PROBLEM TO SOLVE: Repeat only the lines below from the one containing "p = false ->" through the one containing "rewrite split_field by (reflexivity || exact Hp).", inclusive, exactly as written.

DATA EXCERPTS:
(** ** The shape of the PKCE values *)

(** X26: the code challenge of any verifier has 43 characters, all of
    them letters, digits, [-] or [_]: the length RFC 7636 gives for the
    S256 method. *)
Theorem challenge_has_43_url_safe_chars (verifier : string) :
  String.length (generateCodeChallenge verifier) = 43%nat
  /\ allChars (fun c => URI.isAlnum c || includesChar c "-_")
       (generateCodeChallenge verifier) = true.
Proof.
  unfold generateCodeChallenge, sha256Base64.
  destruct (challenge_shape (Sha256.sha256 (bytesOf verifier))) as [[L A] _].
  rewrite sha256_length in L. split; [exact L | exact A].
Qed.

(** X27: whatever doubles below one [Math.random()] returns, the [state]
    value has 32 characters of [[A-Za-z0-9-._~]] and is made from the 32
    draws that follow the 128 of the verifier, so that one call consumes
    exactly 160 values of [Math.random()]. *)
Theorem pkce_state_wellformed (random : source) (k : nat) :
  (forall i, Double.inUnit (random i)) ->
  String.length (Pkce.state (fst (generate random k))) = 32%nat
  /\ allChars inAlphabet (Pkce.state (fst (generate random k))) = true
  /\ Pkce.state (fst (generate random k))
     = fst (generateRandomString random 32 (k + 128))
  /\ snd (generate random k) = (k + 160)%nat.
Proof.
  intros Hr. unfold generate, generateRandomString.
  destruct (generateLoop_spec random 128 k EmptyString Hr) as (_ & _ & Hk).
  destruct (generateLoop random 128 k EmptyString) as [verifier k1].
  cbn [snd] in Hk. subst k1.
  destruct (generateLoop_spec random 32 (k + 128) EmptyString Hr) as (Hl & Ha & Hk).
  destruct (generateLoop random 32 (k + 128) EmptyString) as [st k2].
  cbn [fst snd Pkce.state] in *.
  repeat split; [exact Hl | exact Ha | lia].
Qed.

Lemma pkce_state_wellformed_witness :
  let random := fun i : nat =>
    {| Double.mantissa := (Z.of_nat i * 1234567890123457 mod 2 ^ 53)%Z;
       Double.exponent := (-53)%Z |} in
  String.length (Pkce.state (fst (generate random 0))) = 32%nat
  /\ snd (generate random 0) = 160%nat.
Proof.
  cbv zeta.
  assert (Hr : forall i : nat,
            Double.inUnit
              {| Double.mantissa := (Z.of_nat i * 1234567890123457 mod 2 ^ 53)%Z;
                 Double.exponent := (-53)%Z |}).
  { intros i. unfold Double.inUnit. cbn [Double.mantissa Double.exponent].
    pose proof (Z.mod_pos_bound (Z.of_nat i * 1234567890123457) (2 ^ 53) eq_refl) as Hb.
    split; [exact Hb|]. split; [lia|]. exact (proj2 Hb). }
  destruct (pkce_state_wellformed
              (fun i : nat =>
                 {| Double.mantissa := (Z.of_nat i * 1234567890123457 mod 2 ^ 53)%Z;
                    Double.exponent := (-53)%Z |}) 0 Hr) as (H1 & _ & _ & H4).
  split; [exact H1 | exact H4].
Defined.

(** ** The completion fallback of the login window *)

Lemma encoded_server_rejected (sv rest : string) :
  Forall keepsServer (split "&" rest) ->
  exists e,
    parseLoginRedirectUrl ("nc://login/server:" ++ (encodeURIComponent sv ++ String "&" rest))
    = Throw e.
Proof.
  intros Hrest. apply parse_rejects. right. right.
  pose proof (encodeURIComponent_plain sv) as Hplain.
  set (E := encodeURIComponent sv) in *.
  change (substringFrom 11 ("nc://login/server:" ++ (E ++ String "&" rest)))
    with ("server:" ++ (E ++ String "&" rest))%string.
  unfold parseParams.
  rewrite split_field by (reflexivity || apply plain_no_amp, Hplain).
  cbn [fold_left]. unfold param. rewrite (keepsServer_fold _ _ Hrest).
  destruct (truthy E) eqn:Et.
  - right. exists E. rewrite (parsePair_server _ _ Et), lookup_insert_eq, Et.
    split; [reflexivity|]. unfold serverUrlOk.
    rewrite (newURL_no_colon _ (plain_no_colon _ Hplain)). reflexivity.
  - left. exists "server". split; [left; reflexivity|].
    rewrite (keepsServer_fold _ _ Hrest).
    destruct E; [|discriminate Et]. reflexivity.
Qed.

Lemma fallback_pairs_keep_server (u p st : string) :
  includesChar "&" u = false -> includesChar "&" p = false ->
  includesChar "&" st = false ->
  Forall keepsServer
    (split "&" ("user:" ++ (u ++ String "&" ("password:" ++ (p ++ String "&" ("state:" ++ st)))))).
Proof.
  intros Hu Hp Hs.
  rewrite split_field by (reflexivity || exact Hu).
  rewrite split_field by (reflexivity || exact Hp).
  rewrite split_last by (rewrite includes_append, Hs; reflexivity).
  repeat constructor.
  - apply keepsServer_user.
  - apply keepsServer_password.
  - apply keepsServer_state.
Qed.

REPLY TO THE EXERCISE:
  includesChar "&" u = false -> includesChar "&" p = false ->
  includesChar "&" st = false ->
  Forall keepsServer
    (split "&" ("user:" ++ (u ++ String "&" ("password:" ++ (p ++ String "&" ("state:" ++ st)))))).
Proof.
  intros Hu Hp Hs.
  rewrite split_field by (reflexivity || exact Hu).
  rewrite split_field by (reflexivity || exact Hp).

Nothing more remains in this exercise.